Читаем Первые радости полностью

— Но помощь нужна не моей поклоннице, а очень хорошему, благородному юноше. Это в твоих возможностях. Если хочешь — твой гражданский долг. И потом — традиция…

— Ага, проникся, проникся! Традиция русской общественной совести, да? Лев Толстой на голоде, Короленко на Мултанском процессе, — так? Сделать из себя рыцаря? Зачем? Чтобы себя уважать? Нет? Чтобы меня уважали другие? Да? Но, во-первых, мне далеко до Короленки, не говоря о Толстом. Ты думаешь, я этого не понимаю? А во-вторых, нынче не девятьсот пятый год. Время прошло. Не Первая, брат, дума. Моего рыцарского жеста, моей жертвенности или, если угодно, героичности даже здешний «Листок» не приметит, не говоря о Столыпине. Подумаешь, гражданская совесть — Пастухов! Какая-то муха прожужжала! Смахнут в тарелку с мухомором, и все.
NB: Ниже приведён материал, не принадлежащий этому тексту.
Class PlicDevice (P : Type) := {
  pl_reg : P → Z → Z;
  pl_pending : P → Z → bool;
  pl_serving : P → Z → bool;
  pl_read : Z → P → Z * P;
  pl_write : Z → Z → P → P;
  pl_arrive : Z → P → P;
  pl_read_config off p : PlicSpec.is_config off → pl_read off p = (pl_reg p off, p);
  pl_write_config off v p off' :
    PlicSpec.is_config off → PlicSpec.is_config off' →
    pl_reg (pl_write off v p) off' = if decide (off = off') then v else pl_reg p off';
  pl_write_sources off v p id : PlicSpec.is_config off →
    pl_pending (pl_write off v p) id = pl_pending p id ∧ pl_serving (pl_write off v p) id = pl_serving p id;
  (** a claim gives zero when no source enabled in the context is pending with a
      priority, or else such a source, which is in service then *)
  pl_claim c p : 0 ≤ c < 15872 →
    let '(id, p') := pl_read (PlicSpec.claim_complete c) p in
    (id = 0 ∧ p' = p ∧
     ∀ i, 0 < i < 1024 → PlicSpec.enable_bit (pl_reg p) c i = true → 0 < pl_reg p (PlicSpec.priority i) →
          pl_pending p i = false) ∨
    (0 < id < 1024 ∧ PlicSpec.enable_bit (pl_reg p) c id = true ∧ pl_pending p id = true ∧
     ∀ i, pl_pending p' i = (if decide (i = id) then false else pl_pending p i) ∧
          pl_serving p' i = (if decide (i = id) then true else pl_serving p i));
  (** the completion of a source enabled in the context *)
  pl_complete c id p i : 0 ≤ c < 15872 → 0 < id < 1024 → PlicSpec.enable_bit (pl_reg p) c id = true →
    let p' := pl_write (PlicSpec.claim_complete c) id p in
    pl_pending p' i = pl_pending p i ∧
    pl_serving p' i = if decide (i = id) then false else pl_serving p i;
  (** an interrupt arrives *)
  pl_arrive_sources id p i :
    pl_pending (pl_arrive id p) i = (bool_decide (i = id) && negb (pl_serving p id) || pl_pending p i) ∧
    pl_serving (pl_arrive id p) i = pl_serving p i;
  pl_claim_config c p off : 0 ≤ c < 15872 → PlicSpec.is_config off →
    pl_reg (pl_read (PlicSpec.claim_complete c) p).2 off = pl_reg p off;
  pl_complete_config c id p off : 0 ≤ c < 15872 → PlicSpec.is_config off →
    pl_reg (pl_write (PlicSpec.claim_complete c) id p) off = pl_reg p off;
  pl_arrive_config id p off : PlicSpec.is_config off → pl_reg (pl_arrive id p) off = pl_reg p off;
}.

(** ** [Plic] *)
Definition COUNT_SOURCE : Z := 1024.
Definition COUNT_CONTEXT : Z := 15872.
Definition U32_BITS : Z := 32.
(** The offsets of the fields of the [repr(C)] structure. *)
Definition priorities_at : Z := 0.
Definition pending_bits_at : Z := priorities_at + 4 * COUNT_SOURCE.
Definition size_pending : Z := 4 * (COUNT_SOURCE / U32_BITS).
Definition enables_at : Z := pending_bits_at + size_pending + (4096 - size_pending).
Definition enables_len : Z := COUNT_SOURCE * COUNT_CONTEXT / U32_BITS.
Definition context_local_at : Z := enables_at + 4 * enables_len + 0xe000.
Definition size_context_local : Z := 4096.
Definition Plic_mmio : Z := PA_TO_VA + QEMU_PLIC_ADDR.

Section plic.
Context {P : Type} `{PlicDevice P}.
(** [self.array[i].get()]: the bounds check, and the address of the element *)
Definition element (at_ len size i : Z) : kst P Z :=
  if (0 <=? i) && (i <? len) then mret (at_ + size * i) else kcrash.
Definition read_volatile (off : Z) : kst P Z := λ p, let '(v, p) := pl_read off p in Done v p.
Definition write_volatile (off v : Z) : kst P () := kmodify (pl_write off v).

Definition set_priority (source_id value : Z) : kst P () :=
  ptr ← element priorities_at COUNT_SOURCE 4 source_id; write_volatile ptr value.
Definition enable (source_id context_id : Z) : kst P () :=
  let pos := context_id * COUNT_SOURCE + source_id in
  let group := pos / U32_BITS in
  let index := pos mod U32_BITS in
  ptr ← element enables_at enables_len 4 group;
  v ← read_volatile ptr;
  write_volatile ptr (Z.lor v (Z.shiftl 1 index)).
Definition set_threshold (context_id value : Z) : kst P () :=
  ptr ← element context_local_at COUNT_CONTEXT size_context_local context_id; write_volatile ptr value.
Definition claim (context_id : Z) : kst P Z :=
  ptr ← element context_local_at COUNT_CONTEXT size_context_local context_id; read_volatile (ptr + 4).
Definition complete (context_id source_id : Z) : kst P () :=
  ptr ← element context_local_at COUNT_CONTEXT size_context_local context_id;
  write_volatile (ptr + 4) (wrap 32 source_id).

(** The set-up of the controller in [drivers::init] *)
Definition source_id (s : InterruptSource) : Z := match s with VirtIO => 1 | Uart0 => 10 end.
Fixpoint init_contexts (l : list Z) : kst P () :=
  match l with
  | [] => mret ()
  | context :: l =>
      _ ← set_threshold context 0;
      _ ← enable (source_id Uart0) context;
      init_contexts l
  end.
Definition init_plic : kst P () :=
  _ ← init_contexts (seqZ 0 (MAX_HART_NUM * 2)); set_priority (source_id Uart0) 1.

(** ** The registers *)
Lemma layout :
  pending_bits_at = 0x1000 ∧ enables_at = 0x2000 ∧ context_local_at = 0x200000 ∧ Plic_mmio mod 4096 = 0.
Proof. done. Qed.

Import PlicSpec.
(** The sources of [p'] are as those of [p]. *)
Definition same_sources (p p' : P) : Prop :=
  ∀ id, pl_pending p' id = pl_pending p id ∧ pl_serving p' id = pl_serving p id.
Lemma same_sources_trans p1 p2 p3 : same_sources p1 p2 → same_sources p2 p3 → same_sources p1 p3.
Proof. intros Ha Hb id. destruct (Ha id) as [<- <-]. apply Hb. Qed.
(** [p'] has the configuration of [p], but for the register [off], which is [v],
    and its sources. *)
Definition set_reg (p p' : P) (off v : Z) : Prop :=
  (∀ o, is_config o → pl_reg p' o = if decide (o = off) then v else pl_reg p o) ∧ same_sources p p'.
Lemma config_priority id : 0 ≤ id < 1024 → is_config (priority id).
Proof. left. unfold priority. lia. Qed.
Lemma config_threshold c : 0 ≤ c < COUNT_CONTEXT → is_config (threshold c).
Proof. intros Hc. right. right. by exists c. Qed.
Lemma element_ok at_ len size i p : 0 ≤ i < len → element at_ len size i p = Done (at_ + size * i) p.
Proof.
  intros Hi. unfold element. rewrite (proj2 (Z.leb_le 0 i)), (proj2 (Z.ltb_lt i len)) by lia. done.
Qed.
Lemma write_reg off v p : is_config off → write_volatile off v p = Done () (pl_write off v p) ∧ set_reg p (pl_write off v p) off v.
Proof.
  intros Hc. split; [done|]. split; [|intros id; by apply pl_write_sources].
  intros o Ho. rewrite pl_write_config by done. by do 2 case_decide; congruence.
Qed.

Lemma set_priority_run src v p :
  0 ≤ src < COUNT_SOURCE → ∃ p', set_priority src v p = Done () p' ∧ set_reg p p' (priority src) v.
Proof.
  intros Hs. unfold set_priority. rewrite (kbind_run _ _ _ _ _ (element_ok _ _ _ _ p Hs)).
  destruct (write_reg (priority src) v p) as [He Hr]; [by apply config_priority|].
  eexists. split; [exact He|exact Hr].
Qed.
Lemma set_threshold_run c v p :
  0 ≤ c < COUNT_CONTEXT → ∃ p', set_threshold c v p = Done () p' ∧ set_reg p p' (threshold c) v.
Proof.
  intros Hc. unfold set_threshold. rewrite (kbind_run _ _ _ _ _ (element_ok _ _ _ _ p Hc)).
  destruct (write_reg (threshold c) v p) as [He Hr]; [by apply config_threshold|].
  eexists. split; [exact He|exact Hr].
Qed.
Lemma enable_position c src :
  0 ≤ c < COUNT_CONTEXT → 0 ≤ src < COUNT_SOURCE →
  let pos := c * COUNT_SOURCE + src in
  0 ≤ pos / U32_BITS < enables_len ∧ enables_at + 4 * (pos / U32_BITS) = enable_word c src ∧
  pos mod U32_BITS = src mod 32 ∧ is_config (enable_word c src).
Proof.
  unfold COUNT_CONTEXT, COUNT_SOURCE, U32_BITS. intros Hc Hs. cbv zeta.
  assert ((c * 1024 + src) / 32 = 32 * c + src / 32) as ->.
  { replace (c * 1024 + src) with (src + 32 * c * 32) by lia. rewrite Z.div_add by lia. lia. }
  assert ((c * 1024 + src) mod 32 = src mod 32) as ->.
  { replace (c * 1024 + src) with (src + 32 * c * 32) by lia. by rewrite Z.mod_add. }
  assert (0 ≤ src / 32 < 32) by (split; [apply Z.div_pos|apply Z.div_lt_upper_bound]; lia).
  change enables_len with 507904. change enables_at with 0x2000. unfold enable_word.
  split_and!; [lia|lia|lia|done|]. right. left. lia.
Qed.
Lemma enable_run src c p :
  0 ≤ c < COUNT_CONTEXT → 0 ≤ src < COUNT_SOURCE →
  ∃ p', enable src c p = Done () p' ∧
        set_reg p p' (enable_word c src) (Z.lor (pl_reg p (enable_word c src)) (Z.shiftl 1 (src mod 32))).
Proof.
  intros Hc Hs. destruct (enable_position c src Hc Hs) as (Hg & Ha & Hm & Hcf). unfold enable.
  rewrite (kbind_run _ _ _ _ _ (element_ok _ _ _ _ p Hg)), Ha, Hm.
  assert (read_volatile (enable_word c src) p = Done (pl_reg p (enable_word c src)) p) as Hr.
  { unfold read_volatile. by rewrite pl_read_config. }
  rewrite (kbind_run _ _ _ _ _ Hr).
  destruct (write_reg (enable_word c src) (Z.lor (pl_reg p (enable_word c src)) (Z.shiftl 1 (src mod 32))) p Hcf) as [He Hw].
  eexists. split; [exact He|exact Hw].
Qed.

(** Is [source] enabled in [context]? *)
Definition enabled (p : P) (c id : Z) : bool := enable_bit (pl_reg p) c id.
(** The registers of different kinds, contexts and groups of sources are apart. *)
Lemma enable_word_inj c c' a b :
  0 ≤ a < 1024 → 0 ≤ b < 1024 → enable_word c a = enable_word c' b → c = c' ∧ a / 32 = b / 32.
Proof.
  intros Ha Hb. unfold enable_word.
  assert (0 ≤ a / 32 < 32) by (split; [apply Z.div_pos|apply Z.div_lt_upper_bound]; lia).
  assert (0 ≤ b / 32 < 32) by (split; [apply Z.div_pos|apply Z.div_lt_upper_bound]; lia). lia.
Qed.
Lemma enabled_enable p p' c src c' id :
  0 ≤ c' < COUNT_CONTEXT → 0 ≤ src < 1024 → 0 ≤ id < 1024 →
  set_reg p p' (enable_word c src) (Z.lor (pl_reg p (enable_word c src)) (Z.shiftl 1 (src mod 32))) →
  enabled p' c' id = bool_decide (c' = c ∧ id = src) || enabled p c' id.
Proof.
  intros Hc Hs Hi [Hr _]. unfold enabled, enable_bit. rewrite Hr by apply (enable_position c' id Hc Hi). case_decide as Hd.
  - destruct (enable_word_inj _ _ _ _ Hi Hs Hd) as [-> Hg]. rewrite Hd, Z.lor_spec, orb_comm. f_equal.
    rewrite Z.shiftl_spec by (apply Z.mod_pos_bound; lia).
    rewrite (bool_decide_ext _ (id = src)) by naive_solver.
    pose proof (Z.div_mod id 32 ltac:(lia)). pose proof (Z.div_mod src 32 ltac:(lia)).
    destruct (decide (id mod 32 = src mod 32)) as [E|E].
    + rewrite bool_decide_eq_true_2 by lia. by rewrite E, Z.sub_diag.
    + rewrite bool_decide_eq_false_2 by congruence. destruct (Z.lt_ge_cases (id mod 32) (src mod 32)).
      * apply Z.testbit_neg_r. lia.
      * apply (Z.bits_above_log2 1); [lia|]. change (Z.log2 1) with 0. lia.
  - rewrite bool_decide_eq_false_2; [done|]. by intros [-> ->].
Qed.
— Куда хватил! — удивился Цветухин. — А в девятьсот пятом году ты был героем?

— Тогда в героях не было нужды: твой Кирилл мог бы спокойно раздавать прокламации на улице вместо рекламных афишек.

— Да опомнись! Ведь человеку помогают не ради жеста, не ради самоуслаждения.

— А что же ты от меня хочешь? Чтобы я ходил по темницам утешителем в скорбях и печалях?

— Да дело гораздо проще. Не требуется от тебя ни утешений, ни героизма, а надо сходить к прокурору, и все.

— Зачем?

— Похлопотать.

— О ком?

— Что значит — о ком? О Кирилле.

— О себе, брат, надо хлопотать, а не о Кирилле, — сказал Пастухов.

Тяжело поднявшись, он закрыл наглухо окно, стал к нему спиной и спросил:

— Тебя ещё не приглашали в охранку?

— Что ты хочешь сказать? Ты в уме?

— А вот что.

Пастухов опять сел, положил руку на колено Цветухину и так держал её, пока не рассказал всё, что случилось.

Стало настолько темно, что и лица едва выделялись, а предметы в комнате нераздельно соединились в чёрную таинственную среду, как будто впитывавшую в себя каждое слово и готовую вступить в разговор. На дворе чуть виднелась ветка с неподвижными мелкими листочками, освещёнными из соседнего окна, и казалось, что она не связана ни с каким деревом, а держится в воздухе сама собой. Из Липок долетали обрывки духовой музыки, где-то на крыше отзывалось цоканье подков по асфальту, но как будто от этих звуков тишина делалась все глубже.

— Да, — произнёс Цветухин после долгого молчания. — Если бы я тебя не ощущал вот так рядом, я был бы уверен, что слушаю во сне.

— На нас наклепали, Егор, — сказал Пастухов.

— Но кто, кто?

— Мы не знаем, что говорил о нас оборванец Парабукин, не знаем, как держит себя испорченный мальчик, не знаем, кто такой Рагозин. Мы ничего не знаем. Мы глупые бирюльки, Егор.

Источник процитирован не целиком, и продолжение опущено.